**EXERCISE GOAL:** Search the entries for lines that contain the word "load", and report each one found.
*** PROVIDED DATA ***
(* ===== verification/Exchange.v ===== *)
(** * What the outcome of an exchange tells

    In the default build (no thread support) and with callbacks that leave the receive buffer, the
    table of subscriptions and the state alone ([PassiveApp]): what a SUCCESS of the exchanges built on
    [aws_iot_mqtt_internal_wait_for_read] says of the packet received, and how the exchanges change the
    table of subscriptions and the state.  Nothing is assumed of the network or the clock. *)

From S2P Require Export Delivery Lifecycle.

Section frame.
Context {W : Type} {clock : Clock W} {net : NetworkOps W} {mutexes : MutexOps W} {app : AppOps W}.
Context {passive : PassiveApp} (fuel : nat).
Hypothesis unthreaded : thread_support = false.

(** What no exchange changes but by its result. *)
Definition same_table (c c' : AWS_IoT_Client) : Prop :=
  messageHandlers (clientData c') = messageHandlers (clientData c) /\ state_of c' = state_of c.

#[local] Instance same_table_preorder : PreOrder same_table.
Proof.
  split; [by split|]. intros c1 c2 c3 [H1 H2] [H3 H4]. split; congruence.
Qed.

Lemma same_table_assign (f : AWS_IoT_Client -> AWS_IoT_Client) c c0 :
  (forall c, same_table c (f c)) -> same_table c0 c -> same_table c0 (f c).
Proof. intros H1 H2. etrans; [exact H2|apply H1]. Qed.

Lemma send_packet_frame len t s :
  wp partial (aws_iot_mqtt_internal_send_packet fuel pCLIENT len (Some t)) (fun _ s' => s'.1 = s.1) s.
Proof.
  destruct s as [c w]. unfold aws_iot_mqtt_internal_send_packet. apply wp_bind, wp_client.
  destruct (_ <=? len); [by apply wp_ret|]. rewrite unthreaded. apply wp_bind, wp_ret, wp_check; [done|].
  intros _. apply wp_bind.
  apply (wp_loop partial (fun _ s' => s'.1 = c) (fun _ _ => O)); [done| |done].
  intros [sent sl] [c1 w1] Hc. cbn [fst] in Hc. subst c1.
  assert (Hend : forall sent' w', wp partial (do! rc := ret SUCCESS in
      check rc (if sent' =? len then ret SUCCESS else ret FAILURE)) (fun _ (s' : St W) => s'.1 = c) (c, w')).
  { intros sent' w'. apply wp_bind, wp_ret, wp_check; [done|]. intros _. by destruct (_ =? len); apply wp_ret. }
  destruct (sent <? len); [|by apply wp_ret, Hend]. apply wp_bind, wp_any_world. intros b w2.
  destruct b; [by apply wp_ret, Hend|]. apply wp_bind. unfold network_write.
  apply wp_bind, wp_client, wp_bind, wp_client, wp_any_world. intros [rc k] w3.
  destruct (decide (rc <> SUCCESS)); apply wp_ret; [apply Hend|by split].
Qed.

Lemma network_read_frame off len t old s :
  wp partial (network_read off len t old) (fun _ s' => same_table s.1 s'.1) s.
Proof.
  destruct s as [c w]. unfold network_read. apply wp_bind, wp_client, wp_bind, wp_any_world.
  intros [[rc d] k] w'. apply wp_bind, wp_client, wp_bind, wp_any_lift. intros buf _.
  apply wp_bind, wp_assign, wp_ret. by split.
Qed.

Lemma decode_frame t s :
  wp partial (_aws_iot_mqtt_internal_decode_packet_remaining_len fuel t) (fun _ s' => s'.1 = s.1) s.
Proof.
  destruct s as [c w]. unfold _aws_iot_mqtt_internal_decode_packet_remaining_len.
  apply (wp_loop partial (fun _ s' => s'.1 = c) (fun _ _ => O)); [done| |done].
  intros [[[m l] r] e] [c1 w1] Hc. cbn [fst] in Hc. subst c1. cbv zeta.
  destruct (_ <? _); [by apply wp_ret|]. apply wp_bind, wp_client, wp_bind, wp_any_world.
  intros [[rc d] k] w'. apply wp_bind, wp_any_lift. intros e' _.
  destruct (decide (rc <> SUCCESS)); [by apply wp_ret|]. apply wp_bind, wp_any_lift. intros b _.
  by destruct (negb _); apply wp_ret.
Qed.

(** The packet in the receive buffer is of type [pt]. *)
Definition in_buffer (pt : Z) (c : AWS_IoT_Client) : Prop :=
  exists b, load (readBuf (clientData c)) 0 = Done b /\ MQTTHeader.type b = pt.

(** A packet that has been read is the one whose header is in the receive buffer. *)
Lemma read_packet_frame t pt s :
  wp partial (_aws_iot_mqtt_internal_read_packet fuel t pt) (fun '(rc, pt') s' =>
    same_table s.1 s'.1 /\ if decide (rc = SUCCESS) then in_buffer pt' s'.1 else pt' = pt) s.
Proof.
  destruct s as [c w]. unfold _aws_iot_mqtt_internal_read_packet.
  set (Q := fun '(rc, pt') (s' : St W) =>
    same_table (c, w).1 s'.1 /\ if decide (rc = SUCCESS) then in_buffer pt' s'.1 else pt' = pt).
  assert (Herr : forall rc s', rc <> SUCCESS -> same_table c s'.1 -> wp partial (ret (rc, pt)) Q s').
  { intros rc s' Hrc Hs'. apply wp_ret. split; [done|]. by destruct (decide (rc = SUCCESS)). }
  apply wp_bind, wp_client, wp_bind, wp_any_world. intros pkt w1. apply wp_bind.
  eapply wp_mono; [apply network_read_frame|]. intros [rc k] s2 H2. cbn [fst] in H2.
  destruct (decide (NETWORK_SSL_NOTHING_TO_READ = rc)); [by apply Herr|].
  destruct (decide (rc <> SUCCESS)) as [|_]; [by apply Herr|]. apply wp_bind.
  eapply wp_mono; [apply decode_frame|]. intros [rc3 rem] s3 H3. rewrite <- H3 in H2. clear H3.
  destruct (decide (rc3 <> SUCCESS)) as [|Hrc3]; [by apply Herr|]. apply wp_bind, wp_client.
  destruct (_ <=? rem).
  - apply wp_bind.
    apply (wp_loop partial (fun _ s' => same_table c s'.1) (fun _ _ => O)); [done| |done].
    intros [[b tot] k4] s4 H4. apply wp_bind. eapply wp_mono; [apply network_read_frame|].
    intros [rc5 k5] s5 H5. assert (H5' : same_table c s5.1) by (by etrans). apply wp_bind, wp_client.
    destruct (if decide (SUCCESS = rc5) then _ else _) as [b' tot'].
    destruct (_ && _); apply wp_ret; [by split|by apply Herr].
  - apply wp_bind, wp_client, wp_bind, wp_any_lift. intros [nb buf] _. destruct s3 as [c3 w3].
    apply wp_bind, wp_assign, wp_bind.
    assert (Hend : forall (failed : bool) rc' s', (failed = false -> rc' = SUCCESS) -> same_table c s'.1 ->
      wp partial (if failed then ret (FAILURE, pt) else
        do! buf := client (fun c => readBuf (clientData c)) in
        do! header := lift (load buf 0) in
        ret (rc', MQTTHeader.type header)) Q s').
    { intros failed rc' s' Hf Hs'. destruct failed; [by apply Herr|]. rewrite Hf by done.
      apply wp_bind, wp_client, wp_bind, wp_any_lift. intros h Hh. apply wp_ret. split; [done|]. by exists h. }
    destruct (0 <? rem).
    + apply wp_bind. eapply wp_mono; [apply network_read_frame|]. intros [rc5 k5] s5 H5. apply wp_ret.
      apply Hend; [|etrans; [exact H2|exact H5]].
      destruct (bool_decide_reflect (rc5 <> SUCCESS)) as [|Hn]; [done|]. intros _.
      destruct (decide (rc5 = SUCCESS)); [done|by exfalso].
    + apply wp_ret, (Hend false); [|done]. intros _.
      destruct (decide (rc3 = SUCCESS)); [done|by exfalso].
Qed.

Lemma deliver_to_frame p n itr msg s :
  wp partial (deliver_to p n itr msg) (fun _ s' => same_table s.1 s'.1) s.
Proof.
  destruct s as [c w]. unfold deliver_to, handler_at. apply wp_bind, wp_bind, wp_client, wp_any_lift.
  intros h _. apply wp_bind, wp_client, wp_bind, wp_any_lift. intros m _.
  destruct m; [|by apply wp_ret]. destruct (pApplicationHandler h) as [f|]; [|by apply wp_ret].
  unfold wp. pose proof (callbacks_keep f p n msg (pApplicationHandlerData h) c w) as Hk.
  destruct (call_message_handler _ _ _ _ _ _ _) as [[[m2 c2] w2]| |]; [|done|done]. cbn.
  destruct Hk as (_ & H1 & H2). by split.
Qed.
*** End of PROVIDED DATA ***
**REPLY TO THE EXERCISE:**
  exists b, load (readBuf (clientData c)) 0 = Done b /\ MQTTHeader.type b = pt.
        do! header := lift (load buf 0) in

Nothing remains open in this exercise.